Segment Start: RECORDS TO PROCESS

Definition set_status (status : string) (run : RunRecord) : RunRecord := {|
  rr_run_id := rr_run_id run; rr_session_id := rr_session_id run;
  rr_parent_run_id := rr_parent_run_id run; rr_status := status; rr_events := rr_events run;
  rr_sender := rr_sender run; rr_cancel_requested := rr_cancel_requested run |}.

Definition close_run_stream (run : RunRecord) : RunRecord := {|
  rr_run_id := rr_run_id run; rr_session_id := rr_session_id run;
  rr_parent_run_id := rr_parent_run_id run; rr_status := rr_status run; rr_events := rr_events run;
  rr_sender := false; rr_cancel_requested := rr_cancel_requested run |}.

Definition set_timestamp (now : Z) (e : GatewayEvent) : GatewayEvent := {|
  ge_event_id := ge_event_id e; ge_seq := ge_seq e; ge_event := ge_event e; ge_run_id := ge_run_id e;
  ge_timestamp := now; ge_data := ge_data e |}.

(** The sequence number storage gave the event. *)
Definition with_seq (seqs : list (string * Z)) (e : GatewayEvent) : GatewayEvent :=
  match List.find (fun p => str_eqb (fst p) (ge_event_id e)) seqs with
  | Some (_, seq) => set_seq seq e
  | None => e
  end.

Definition is_null_or_empty (v : Json) : bool :=
  match v with JNull => true | JObject [] => true | _ => false end.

Segment End: RECORDS TO PROCESS

◆ **YOUR INSTRUCTIONS**: Please quote nothing but the lines from the line with "ge_event_id := ge_event_id" through the end of the data above, exactly as written, ends included.

◆ **REPLY TO THE EXERCISE**:
  ge_event_id := ge_event_id e; ge_seq := ge_seq e; ge_event := ge_event e; ge_run_id := ge_run_id e;
  ge_timestamp := now; ge_data := ge_data e |}.

(** The sequence number storage gave the event. *)
Definition with_seq (seqs : list (string * Z)) (e : GatewayEvent) : GatewayEvent :=
  match List.find (fun p => str_eqb (fst p) (ge_event_id e)) seqs with
  | Some (_, seq) => set_seq seq e
  | None => e
  end.

Definition is_null_or_empty (v : Json) : bool :=
  match v with JNull => true | JObject [] => true | _ => false end.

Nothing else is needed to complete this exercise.